Un autunno politico molto caldo

L’autunno meteorologico che dovrebbe portare (si spera) finalmente brezze fresche, si preannuncia invece caldissimo sul piano politico. Entro il 20 settembre il governo dovrà presentare alla Commissione europea il primo Piano strutturale di bilancio, il nuovo strumento introdotto dalla recente riforma delle regole del Patto di stabilità e crescita, che definirà la finanza pubblica italiana nei prossimi cinque anni.

L’Italia quindi rientra, dopo la pandemia, sotto la tutela dell’Unione che ha già avviato, nel giugno scorso, una procedura per deficit eccessivo (il rapporto deficit/Pil si è attestato nel 2023 al 7,4% e nel 2024 lo stima al 4,4%, ben oltre il limite del 3%, confermato come un dogma). Sarà quindi necessario, alla luce delle stime effettuate dall’Ufficio Parlamentare di Bilancio, procedere ad un aggiustamento di 10-12 miliardi all’anno per poter uscire dalla procedura nel prossimo triennio e convergere sul piano di rientro definito da Bruxelles.

Le nuove regole definiscono anche un nuovo aggregato di riferimento: la spesa primaria netta, ovvero la spesa pubblica nominale al netto della spesa per interessi, della spesa ciclica per la disoccupazione, delle misure discrezionali sulle entrate e della spesa relativa ai programmi dell’Unione.

Rispetto al saldo strutturale, prevista dalla normative precedente, il nuovo parametro dovrebbe favorire le politiche anticicliche e dovrebbe garantire un certo margine di discrezionalità alla politica fiscale adottata dagli Stati membri, in quanto il processo di rientro dal debito eccessivo (che per l’Italia si attesta al 137,3% del Pil) sarà valutato non più annualmente, ma su un periodo di quattro anni, estendibile a sette, nel caso vi sia un impegno del paese ad attuare riforme strutturali o piani di investimento.
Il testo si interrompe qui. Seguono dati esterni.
Definition Size_to_seval (v : cocos2d.Size) (ret : se.Value) : bool * se.Value :=
  let obj := seobj.createPlainObject in
  let obj := seobj.setProperty obj "width" (seobj.of_float (cocos2d.width v)) in
  let obj := seobj.setProperty obj "height" (seobj.of_float (cocos2d.height v)) in
  (true, se.Obj obj).

Definition Rect_to_seval (v : Rect.t) (ret : se.Value) : bool * se.Value :=
  let obj := seobj.createPlainObject in
  let obj := seobj.setProperty obj "x" (seobj.of_float (cocos2d.x (Rect.origin v))) in
  let obj := seobj.setProperty obj "y" (seobj.of_float (cocos2d.y (Rect.origin v))) in
  let obj := seobj.setProperty obj "width" (seobj.of_float (cocos2d.width (Rect.size v))) in
  let obj := seobj.setProperty obj "height" (seobj.of_float (cocos2d.height (Rect.size v))) in
  (true, se.Obj obj).

Definition Color3B_to_seval (v : cocos2d.Color3B) (ret : se.Value) : bool * se.Value :=
  let obj := seobj.createPlainObject in
  let obj := seobj.setProperty obj "r" (seobj.of_int (cocos2d.r v)) in
  let obj := seobj.setProperty obj "g" (seobj.of_int (cocos2d.g v)) in
  let obj := seobj.setProperty obj "b" (seobj.of_int (cocos2d.b v)) in
  (true, se.Obj obj).

Definition Color4B_to_seval (v : Color4B.t) (ret : se.Value) : bool * se.Value :=
  let obj := seobj.createPlainObject in
  let obj := seobj.setProperty obj "r" (seobj.of_int (Color4B.r v)) in
  let obj := seobj.setProperty obj "g" (seobj.of_int (Color4B.g v)) in
  let obj := seobj.setProperty obj "b" (seobj.of_int (Color4B.b v)) in
  let obj := seobj.setProperty obj "a" (seobj.of_int (Color4B.a v)) in
  (true, se.Obj obj).

Definition Color4F_to_seval (v : Color4F.t) (ret : se.Value) : bool * se.Value :=
  let obj := seobj.createPlainObject in
  let obj := seobj.setProperty obj "r" (seobj.of_float (Color4F.r v)) in
  let obj := seobj.setProperty obj "g" (seobj.of_float (Color4F.g v)) in
  let obj := seobj.setProperty obj "b" (seobj.of_float (Color4F.b v)) in
  let obj := seobj.setProperty obj "a" (seobj.of_float (Color4F.a v)) in
  (true, se.Obj obj).

Definition blendfunc_to_seval (v : BlendFunc.t) (ret : se.Value) : bool * se.Value :=
  let obj := seobj.createPlainObject in
  let obj := seobj.setProperty obj "src" (seobj.of_int (BlendFunc.src v)) in
  let obj := seobj.setProperty obj "dst" (seobj.of_int (BlendFunc.dst v)) in
  (true, se.Obj obj).

Definition Quaternion_to_seval (v : Quaternion.t) (ret : se.Value) : bool * se.Value :=
  let obj := seobj.createPlainObject in
  let obj := seobj.setProperty obj "x" (seobj.of_float (Quaternion.x v)) in
  let obj := seobj.setProperty obj "y" (seobj.of_float (Quaternion.y v)) in
  let obj := seobj.setProperty obj "z" (seobj.of_float (Quaternion.z v)) in
  let obj := seobj.setProperty obj "w" (seobj.of_float (Quaternion.w v)) in
  (true, se.Obj obj).

Definition Acceleration_to_seval (v : Acceleration.t) (ret : se.Value) : bool * se.Value :=
  let obj := seobj.createPlainObject in
  let obj := seobj.setProperty obj "x" (seobj.of_double (Acceleration.x v)) in
  let obj := seobj.setProperty obj "y" (seobj.of_double (Acceleration.y v)) in
  let obj := seobj.setProperty obj "z" (seobj.of_double (Acceleration.z v)) in
  let obj := seobj.setProperty obj "timestamp" (seobj.of_double (Acceleration.timestamp v)) in
  (true, se.Obj obj).

Definition AffineTransform_to_seval (v : AffineTransform.t) (ret : se.Value)
    : bool * se.Value :=
  let obj := seobj.createPlainObject in
  let obj := seobj.setProperty obj "a" (seobj.of_float (AffineTransform.a v)) in
  let obj := seobj.setProperty obj "b" (seobj.of_float (AffineTransform.b v)) in
  let obj := seobj.setProperty obj "c" (seobj.of_float (AffineTransform.c v)) in
  let obj := seobj.setProperty obj "d" (seobj.of_float (AffineTransform.d v)) in
  let obj := seobj.setProperty obj "tx" (seobj.of_float (AffineTransform.tx v)) in
  let obj := seobj.setProperty obj "ty" (seobj.of_float (AffineTransform.ty v)) in
  (true, se.Obj obj).

Definition Viewport_to_seval (v : Viewport.t) (ret : se.Value) : bool * se.Value :=
  let obj := seobj.createPlainObject in
  let obj := seobj.setProperty obj "left" (seobj.of_float (Viewport._left v)) in
  let obj := seobj.setProperty obj "bottom" (seobj.of_float (Viewport._bottom v)) in
  let obj := seobj.setProperty obj "width" (seobj.of_float (Viewport._width v)) in
  let obj := seobj.setProperty obj "height" (seobj.of_float (Viewport._height v)) in
  (true, se.Obj obj).

Definition ResourceData_to_seval (v : ResourceData.t) (ret : se.Value) : bool * se.Value :=
  let obj := seobj.createPlainObject in
  let obj := seobj.setProperty obj "type" (seobj.of_int (ResourceData.type v)) in
  let obj := seobj.setProperty obj "file" (seobj.of_string (ResourceData.file v)) in
  let obj := seobj.setProperty obj "plist" (seobj.of_string (ResourceData.plist v)) in
  (true, se.Obj obj).

Definition std_string_to_seval (v : string) (ret : se.Value) : bool * se.Value :=
  (true, se.String v).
Pur avendo abolito la regola che stabiliva un tasso di riduzione di 1/20 all’anno, considerata troppo stringente, il nuovo accordo stabilisce che il rapporto debito/Pil sia ridotto in media di almeno l’1% all’anno fino a quando rimane sopra al 90%. Inoltre viene introdotto il cosiddetto margine comune di resilienza, secondo il quale i paesi con debito superiore al 90% del Pil dovranno dovranno mantenere il deficit ben al di sotto del livello del 3% del Pil (il saldo primario deve attestarsi al livello virtuoso dell’1,5% del Pil).

Questo allo scopo di poter avere un margine discrezionale, senza superare il sacro vincolo del 3%, nei periodi di congiuntura negativa, quando aumentano le spese e si riducono le entrate. In sostanza tirare la cinghia quando l’economia vola per poter poi respirare quando la recessione ci strangolerà. Vedremo come il governo italiano attuerà le sue scelte in questo quadro di nuove regole, che certo hanno deluso molti dei suoi sostenitori che quando erano all’opposizione vagheggiavano propositi molti diversi e non certo pensavano di fare la fine di taciturni e obbedienti esecutori degli ordini di Bruxelles. Nell’ultimo consiglio dei ministri l’appello alla disciplina è stato molto chiaro.

Si dovrà necessariamente rivedere ciò che è stato stabilito nella precedente legge di bilancio (taglio del cuneo fiscale, Zes per il Mezzogiorno, riduzione del canone Rai, detassazione del welfare aziendale e dei premi di produttività, interventi di sostegno agli indigenti, l’azzeramento dei contributi previdenziali a carico di lavoratrici a tempo indeterminato con due figli): a politiche invariate, infatti, secondo le stime dell’Ufficio Parlamentare di Biancio, il deficit aumenterebbe al 4,6% nel 2025. Entro i vincoli imposti dal Piano Strutturale di Bilancio, il governo dovrà trovare risorse per finanziare i due pilastri della sua politica fiscale: il taglio del cuneo fiscale e il sistema di incentivi previsto dalla ZES unica per il Mezzogiorno, che costano rispettivamente 10 miliardi e 1,8 miliardi di euro.